Can earwax be the cause of my poor hearing test results?
This can certainly be the case. Earwax is actually one of the most common treatable causes of auditory loss. The good news is that it can almost always be removed, which should restore your ability to hear completely. There are even methods of getting the wax out yourself. By using special eardrops to soften the wax, you can sometimes remove a plug by flushing it out with water. However, if this is unsuccessful, see a doctor and have it taken care of professionally. Do not attempt to put anything in your ear, grab it out, or use shady methods like candling. This can lead to permanent injury.
How can I even afford a listening aid?
It can come as a bit of a shock to the uninitiated when they realize how expensive a listening aid can be. When you need two of them, the price is naturally going to be double that cost. This can be a lot for anyone on anything resembling a budget. While a good insurance plan will usually cover some of the costs, very few – if any – will cover even half the price. It pays to shop around to find the best price, although it is not necessarily the best idea to purchase a cheaper model if you really need the help a more expensive model can give you. If you want to upgrade in another year, it will be an entirely new out-of-pocket expense and there is not much of a market for used aids. It's better to buy what you need the first time.

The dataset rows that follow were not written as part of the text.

(** A button of class [collapsible] with the element after it: whether the
    button carries the class [active], the [style.maxHeight] of the element
    (empty when unset) and its [scrollHeight]. *)
Record section : Type := mk_section {
  active : bool;
  maxHeight : string;
  scrollHeight : Z
}.

(** A string in a condition: true unless empty. *)
Definition truthy (s : string) : bool := negb (String.eqb s "").

(** The click listener: toggle the class, then unset [maxHeight] when it is
    set and set it to the [scrollHeight] in pixels when it is not. *)
Definition click (b : section) : section :=
  mk_section (negb (active b))
    (if truthy (maxHeight b) then ""%string
     else (to_string (Int (scrollHeight b)) ++ "px")%string)
    (scrollHeight b).

(** [window.onload] of the page script: every button gets the listener and is
    clicked once. *)
Definition onload (buttons : list section) : list section :=
  List.map click buttons.

Definition expanded (b : section) : bool := truthy (maxHeight b).

End Collapsible.

(** ** The week table *)

From Stdlib Require Import Ascii.

Module WeekTable.

(** A [<td id="...">text</td>] and a [<tr id="...">] with its cells: what the
    string [output] denotes. *)
Record cell : Type := mk_cell { cell_id : string; cell_text : string }.
Record row : Type := mk_row { row_id : string; row_cells : list cell }.

Definition days : list string :=
  ["sun"; "mon"; "tue"; "wed"; "thu"; "fri"; "sat"]%string.

Definition hours : list string :=
  ["12am"; "1am"; "2am"; "3am"; "4am"; "5am"; "6am"; "7am"; "8am"; "9am";
   "10am"; "11am"; "12pm"; "1pm"; "2pm"; "3pm"; "4pm"; "5pm"; "6pm"; "7pm";
   "8pm"; "9pm"; "10pm"; "11pm"]%string.

(** The body of [hours.forEach]: the row of one hour, over the days [ds]. *)
Definition hour_row (ds : list string) (hour : string) : row :=
  mk_row (hour ++ "-row")%string
    (mk_cell hour hour
     :: List.map (fun day => mk_cell (hour ++ "-" ++ day)%string ""%string) ds).

(** The rows built over the hours [hs] and the days [ds]. *)
Definition rows_over (hs ds : list string) : list row :=
  List.map (hour_row ds) hs.

(** The rows the page script inserts after the table body. *)
Definition output : list row := rows_over hours days.

(** Every [id] of a list of rows, in document order. *)
Definition ids (rs : list row) : list string :=
  List.flat_map (fun r => row_id r :: List.map cell_id (row_cells r)) rs.

(** The ids of the row of one hour. *)
Definition ids_of_hour (ds : list string) (hour : string) : list string :=
  (hour ++ "-row")%string
  :: hour :: List.map (fun day => (hour ++ "-" ++ day)%string) ds.

(** Whether a string holds a dash, and the part of it before the first one. *)
Fixpoint has_dash (s : string) : bool :=
  match s with
  | EmptyString => false
  | String c s' => Ascii.eqb c "-"%char || has_dash s'
  end.

Fixpoint before_dash (s : string) : string :=
  match s with
  | EmptyString => EmptyString
  | String c s' =>
      if Ascii.eqb c "-"%char then EmptyString else String c (before_dash s')
  end.

End WeekTable.

(** * The model at work *)

Example epoch_is_1970 :
  JsDate.YearFromDay 0 = 1970 /\ JsDate.MonthFromDay 0 = 0 /\
  JsDate.DateFromDay 0 = 1 /\ JsDate.WeekDay 0 = 4.
Proof. repeat split. Qed.

Example day_19780_is_27_february_2024 :
  JsDate.YearFromDay 19780 = 2024 /\ JsDate.MonthFromDay 19780 = 1 /\
  JsDate.DateFromDay 19780 = 27.
Proof. repeat split. Qed.

Example dates_of_february_2024 :
  JsDate.getDay (JsDate.mk (Int 2024) (Int 1) (Int 1)) = Int 4 /\
  JsDate.getDate (JsDate.mk (Int 2024) (Int 2) (Int 0)) = Int 29 /\
  JsDate.getDate (JsDate.mk (Int 2024) (Int 1) (Int 0)) = Int 31.
Proof. repeat split. Qed.

(** The last day a [Date] can hold is 13 September 275760: the grid of that
    month has its leading cell and nothing else. *)
Example september_275760 :
  JsDate.mk (Int 275760) (Int 8) (Int 13) = Some 100000000 /\
  JsDate.mk (Int 275760) (Int 8) (Int 14) = None /\
  cells (computeGrid 275760 8 19780) = [inactive_li (Int 31)].
Proof. repeat split. Qed.

(** [new Date(0, 1, 1)] is 1 February 1900: the grid labelled "February 0"
    has the 28 days of February 1900. *)
Example february_0 :
  label (computeGrid 0 1 19780) = "February 0"%string /\
  List.length (active_cells (cells (computeGrid 0 1 19780))) = 28%nat /\
  standard_month_days 0 1 = 29.
Proof. repeat split. Qed.

(** [calendar] itself does not carry the month into the year: called with
    month 12 it emits the days of January but looks up [months[12]]. *)
Example calendar_month_12 :
  label (grid_of (calendar 19780 (mk_page (Some 19780) (Int 2024) (Int 12) "" [])))
  = "undefined 2024"%string /\
  label (computeGrid 2024 12 19780) = "January 2025"%string.
Proof. repeat split. Qed.

Example click_next_in_december :
  grid_of (icon_click "next" 19780 (mk_page None (Int 2024) (Int 11) "" []))
  = computeGrid 2025 0 19780.
Proof. reflexivity. Qed.

(** * Facts about the day arithmetic *)

Module DateFacts.
Import JsDate.

Ltac zdiv := Z.to_euclidean_division_equations; lia.

Ltac eval_monthStart :=
  repeat match goal with
         | |- context [monthStart ?l ?k] =>
             let v := eval vm_compute in (monthStart l k) in
             change (monthStart l k) with v
         end.

Lemma leapDay_cases y : leapDay y = 0 \/ leapDay y = 1.
Proof. unfold leapDay. destruct (InLeapYear y); auto. Qed.

Lemma InLeapYear_leap_year y : InLeapYear y = leap_year y.
Proof.
  unfold InLeapYear, leap_year.
  destruct (y mod 4 =? 0) eqn:E4; destruct (y mod 100 =? 0) eqn:E100;
    destruct (y mod 400 =? 0) eqn:E400; try reflexivity;
    rewrite ?Z.eqb_eq, ?Z.eqb_neq in *; exfalso; zdiv.
Qed.

Lemma DayFromYear_succ y : DayFromYear (y + 1) = DayFromYear y + 365 + leapDay y.
Proof.
  unfold DayFromYear, leapDay, InLeapYear.
  destruct (y mod 4 =? 0) eqn:E4; destruct (y mod 100 =? 0) eqn:E100;
  destruct (y mod 400 =? 0) eqn:E400; cbn [andb orb negb];
  rewrite ?Z.eqb_eq, ?Z.eqb_neq in *; zdiv.
Qed.

Lemma DayFromYear_lt y y' : y < y' -> DayFromYear y < DayFromYear y'.
Proof. unfold DayFromYear. intros. zdiv. Qed.

Lemma YearFromDay_spec d :
  DayFromYear (YearFromDay d) <= d < DayFromYear (YearFromDay d + 1).
Proof. unfold YearFromDay, DayFromYear. cbv zeta. zdiv. Qed.

Lemma YearFromDay_unique d y :
  DayFromYear y <= d < DayFromYear (y + 1) -> YearFromDay d = y.
Proof.
  intros H. pose proof (YearFromDay_spec d) as S.
  destruct (Z.lt_trichotomy (YearFromDay d) y) as [L | [E | G]]; [| exact E |].
  - assert (DayFromYear (YearFromDay d + 1) <= DayFromYear y).
    { destruct (Z.eq_dec (YearFromDay d + 1) y) as [->|]; [lia|].
      apply Z.lt_le_incl, DayFromYear_lt. lia. }
    lia.
  - assert (DayFromYear (y + 1) <= DayFromYear (YearFromDay d)).
    { destruct (Z.eq_dec (y + 1) (YearFromDay d)) as [->|]; [lia|].
      apply Z.lt_le_incl, DayFromYear_lt. lia. }
    lia.
Qed.

Lemma standard_month_days_bounds y m : 28 <= standard_month_days y m <= 31.
Proof.
  unfold standard_month_days.
  repeat match goal with |- context [if ?b then _ else _] => destruct b end; lia.
Qed.

(** Months laid end to end: the next month starts where this one ends. *)
Lemma monthStart_succ y m :
  0 <= m <= 11 ->
  monthStart (leapDay y) (m + 1) =
  monthStart (leapDay y) m + standard_month_days y m.
Proof.
  intros Hm. unfold standard_month_days, leapDay.
  rewrite <- InLeapYear_leap_year.
  assert (m = 0 \/ m = 1 \/ m = 2 \/ m = 3 \/ m = 4 \/ m = 5 \/ m = 6 \/
          m = 7 \/ m = 8 \/ m = 9 \/ m = 10 \/ m = 11) as C by lia.
  repeat destruct C as [-> | C]; try subst m;
    destruct (InLeapYear y); reflexivity.
Qed.

Lemma monthStart_12 y : monthStart (leapDay y) 12 = 365 + leapDay y.
Proof. reflexivity. Qed.

(** [MakeDay] on a month of the year proper. *)
Lemma MakeDay_in_year y m dt :
  0 <= m <= 11 ->
  MakeDay y m dt = DayFromYear y + monthStart (leapDay y) m + dt - 1.
Proof.
  intros Hm. unfold MakeDay. cbv zeta.
  rewrite (Z.div_small m 12), (Z.mod_small m 12) by lia.
  now rewrite Z.add_0_r.
Qed.

Lemma MakeDay_shift y m dt k : MakeDay y m (dt + k) = MakeDay y m dt + k.
Proof. unfold MakeDay. cbv zeta. lia. Qed.

(** Day 0 of the following month is the last day of this one. *)
Lemma MakeDay_next_0 y m :
  0 <= m <= 11 ->
  MakeDay y (m + 1) 0 = MakeDay y m (standard_month_days y m).
Proof.
  intros Hm. rewrite (MakeDay_in_year y m) by lia.
  destruct (Z.eq_dec m 11) as [-> | Hne].
  - unfold MakeDay. cbv zeta. change (11 + 1) with 12.
    change (12 / 12) with 1. change (12 mod 12) with 0.
    rewrite DayFromYear_succ.
    pose proof (monthStart_succ y 11 ltac:(lia)) as E.
    change (11 + 1) with 12 in E. rewrite monthStart_12 in E.
    change (monthStart (leapDay (y + 1)) 0) with 0. lia.
  - rewrite MakeDay_in_year by lia. rewrite monthStart_succ by lia. lia.
Qed.

Lemma monthStart_range y m :
  0 <= m <= 11 -> 0 <= monthStart (leapDay y) m <= 335.
Proof.
  intros Hm.
  assert (m = 0 \/ m = 1 \/ m = 2 \/ m = 3 \/ m = 4 \/ m = 5 \/ m = 6 \/
          m = 7 \/ m = 8 \/ m = 9 \/ m = 10 \/ m = 11) as C by lia.
  destruct (leapDay_cases y) as [-> | ->];
    repeat destruct C as [-> | C]; try subst m; cbn; lia.
Qed.

(** Reading back a day made from a date of the calendar. *)
Lemma decode_MakeDay y m dt :
  0 <= m <= 11 -> 1 <= dt <= standard_month_days y m ->
  YearFromDay (MakeDay y m dt) = y /\
  MonthFromDay (MakeDay y m dt) = m /\
  DateFromDay (MakeDay y m dt) = dt.
Proof.
  intros Hm Hd.
  assert (HY : YearFromDay (MakeDay y m dt) = y).
  { apply YearFromDay_unique. rewrite MakeDay_in_year, DayFromYear_succ by lia.
    pose proof (monthStart_succ y m Hm) as E.
    pose proof (monthStart_range y m Hm).
    destruct (Z.eq_dec m 11) as [-> | Hne].
    - change (11 + 1) with 12 in E. rewrite monthStart_12 in E. lia.
    - pose proof (monthStart_range y (m + 1) ltac:(lia)).
      pose proof (leapDay_cases y).
      assert (monthStart (leapDay y) (m + 1) <= 334 + leapDay y).
      { assert (m = 0 \/ m = 1 \/ m = 2 \/ m = 3 \/ m = 4 \/ m = 5 \/ m = 6 \/
          m = 7 \/ m = 8 \/ m = 9 \/ m = 10) as C by lia.
        destruct (leapDay_cases y) as [-> | ->];
          repeat destruct C as [-> | C]; try subst m; eval_monthStart; lia. }
      lia. }
  assert (HM : MonthFromDay (MakeDay y m dt) = m).
  { unfold MonthFromDay, DayWithinYear. cbv zeta. rewrite HY.
    rewrite MakeDay_in_year by lia.
    replace (DayFromYear y + monthStart (leapDay y) m + dt - 1 - DayFromYear y)
      with (monthStart (leapDay y) m + dt - 1) by lia.
    pose proof (monthStart_succ y m Hm) as E.
    revert Hd E. unfold standard_month_days, leapDay.
    rewrite <- InLeapYear_leap_year.
    assert (m = 0 \/ m = 1 \/ m = 2 \/ m = 3 \/ m = 4 \/ m = 5 \/ m = 6 \/
          m = 7 \/ m = 8 \/ m = 9 \/ m = 10 \/ m = 11) as C by lia.
    repeat destruct C as [-> | C]; try subst m;
      destruct (InLeapYear y); cbn [Z.eqb Pos.eqb orb]; cbv beta iota;
      eval_monthStart; intros Hd _;
      repeat match goal with
             | |- context [?a <? ?b] => destruct (Z.ltb_spec a b); try lia
             end; reflexivity. }
  repeat split; trivial.
  unfold DateFromDay, DayWithinYear. rewrite HM, HY.
  rewrite MakeDay_in_year by lia. lia.
Qed.

End DateFacts.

How do I know if I need a hearing test?
There are a number of common symptoms of auditory loss. If you begin experiencing any of them, you should get your ears professionally checked. Are your friends and family complaining of your television volume? Some people just like the TV loud, but if you need it that high to hear it, there could be a problem. If you notice you're having difficulty following conversations or understanding movie dialogue, these could also be signs that you should get screened.